Tres años después, en 1977, en el país ya sonaban los tambores de guerra. Dentro de este ambiente fue designado como Arzobispo de San Salvador. Una de sus características era la valentía y nunca tuvo miedo, afirma Santos Gaspar.
“Muchos decían que era político de izquierda. Pero fui testigo que con mucha frecuencia llegaban a su oficina personas adineradas o pobres de todas las ideologías. Algunos ricos le pedían su mediación porque la guerrilla les había secuestrado algún hijo, mientras que gente de izquierda le solicitaba ayuda para buscar la liberación de presos. Una vez lo acompañé a la Guardia Nacional porque había sido capturado un sacerdote y otras personas humildes. Habló con el comandante de la Guardia y se los entregaron”, recuerda.
Humildad y sencillez
Monseñor Romero predicaba la humildad y la sencillez como virtudes humanas, cualidades que también las ponía en práctica en su vida. Su hermano cuenta que en cierta ocasión fueron invitados a una atolada en un cantón de Apopa. “La señora que organizó el evento estaba afligida porque no había una silla para monseñor y fue a una casa vecina a pedir una. Cuando regresó estábamos sentados en el suelo”, recuerda.

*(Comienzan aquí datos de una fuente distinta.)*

(** What patterns match: a host pattern [*.suffix] exactly the hosts made of a label, a
    dot and a case-insensitive copy of [suffix], so not [suffix] itself; a path pattern
    [prefix/*] exactly [prefix] and everything below [prefix/], and nothing that merely
    shares the prefix. *)
Lemma wildcard_patterns_spec :
  (forall suffix hostname, hostname_matches (bs "*." ++ suffix) hostname = true <->
     exists label domain,
       hostname = label ++ "."%char :: domain /\ eq_ignore_ascii_case domain suffix = true)
  /\ (forall prefix path, path_matches (prefix ++ bs "/*") path = true <->
     path = prefix \/ exists rest, path = prefix ++ "/"%char :: rest).
Proof. split; [apply wildcard_host_spec|apply subtree_path_spec]. Qed.

(** ** Witnesses *)

Definition demo_table : RouteTable :=
  set_app_routes
    (set_app_routes RouteTable_default (bs "shop") [bs "*.example.com"; bs "api.example.com/v1/*"])
    (bs "blog") [bs "api.example.com"].

Lemma demo_table_reachable : table_reachable demo_table.
Proof. repeat constructor. Qed.

Lemma selection_is_best_match_witness :
  (exists pattern,
    has_route demo_table (bs "shop") pattern /\
    route_matches pattern (bs "API.example.com") (bs "/v1/users") = true /\
    (Some (bs "/v1/*") = (split_route pattern).2))
  /\ (forall app pattern, has_route demo_table app pattern ->
       route_matches pattern (bs "other.org") (bs "/") = false).
Proof.
  split.
  - destruct (proj1 (proj2 (proj2 (selection_is_best_match demo_table (bs "API.example.com") (bs "/v1/users") demo_table_reachable)))
      (mkSelectedRoute (bs "shop") (Some (bs "/v1/*")) Auto)) as (p & H1 & H2 & H3 & _); [vm_compute; reflexivity|].
    exists p. auto.
  - apply (selection_is_best_match demo_table (bs "other.org") (bs "/") demo_table_reachable). vm_compute. reflexivity.
Defined.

En su agenda había una variedad de eventos sin distinción de clases sociales. De la atolada en Apopa se dirigió al Ministerio de Relaciones Exteriores para participar como orador en una reunión con funcionarios de Naciones Unidas. “Era impresionante este contraste, sencillez y adaptación en los diferentes ámbitos. Se podía comunicar de manera admirable con un campesino y de igual forma con un diplomático”, enfatiza el extelegrafista Santos Gaspar.
En el curso de su labor pastoral como Arzobispo, monseñor Romero fue víctima de insultos, calumnias e injurias. En un periódico se publicaba con frecuencia que él era comunista. Algunos pedían que el Vaticano lo destituyera como Arzobispo.
En este tumultuoso ambiente, preludio de la guerra, eran comunes los atentados y las amenazas de muerte. El viernes 21 de marzo de 1980, Santos Gaspar Romero dice que recibió un anónimo en el que le advertían que dentro de las siguientes 72 horas su hermano sería secuestrado. “Fui a las 7 de la noche al Hospital Divina Providencia y le mostré el anónimo. El simplemente me dijo: No le preocupes”.
Esa fue la última conversación que sostuvo con monseñor Óscar Arnulfo Romero Galdámez. Tres días después, el lunes 24, alrededor de las 6:30 p.m., fue asesinado por un francotirador de un disparo al corazón mientras oficiaba misa.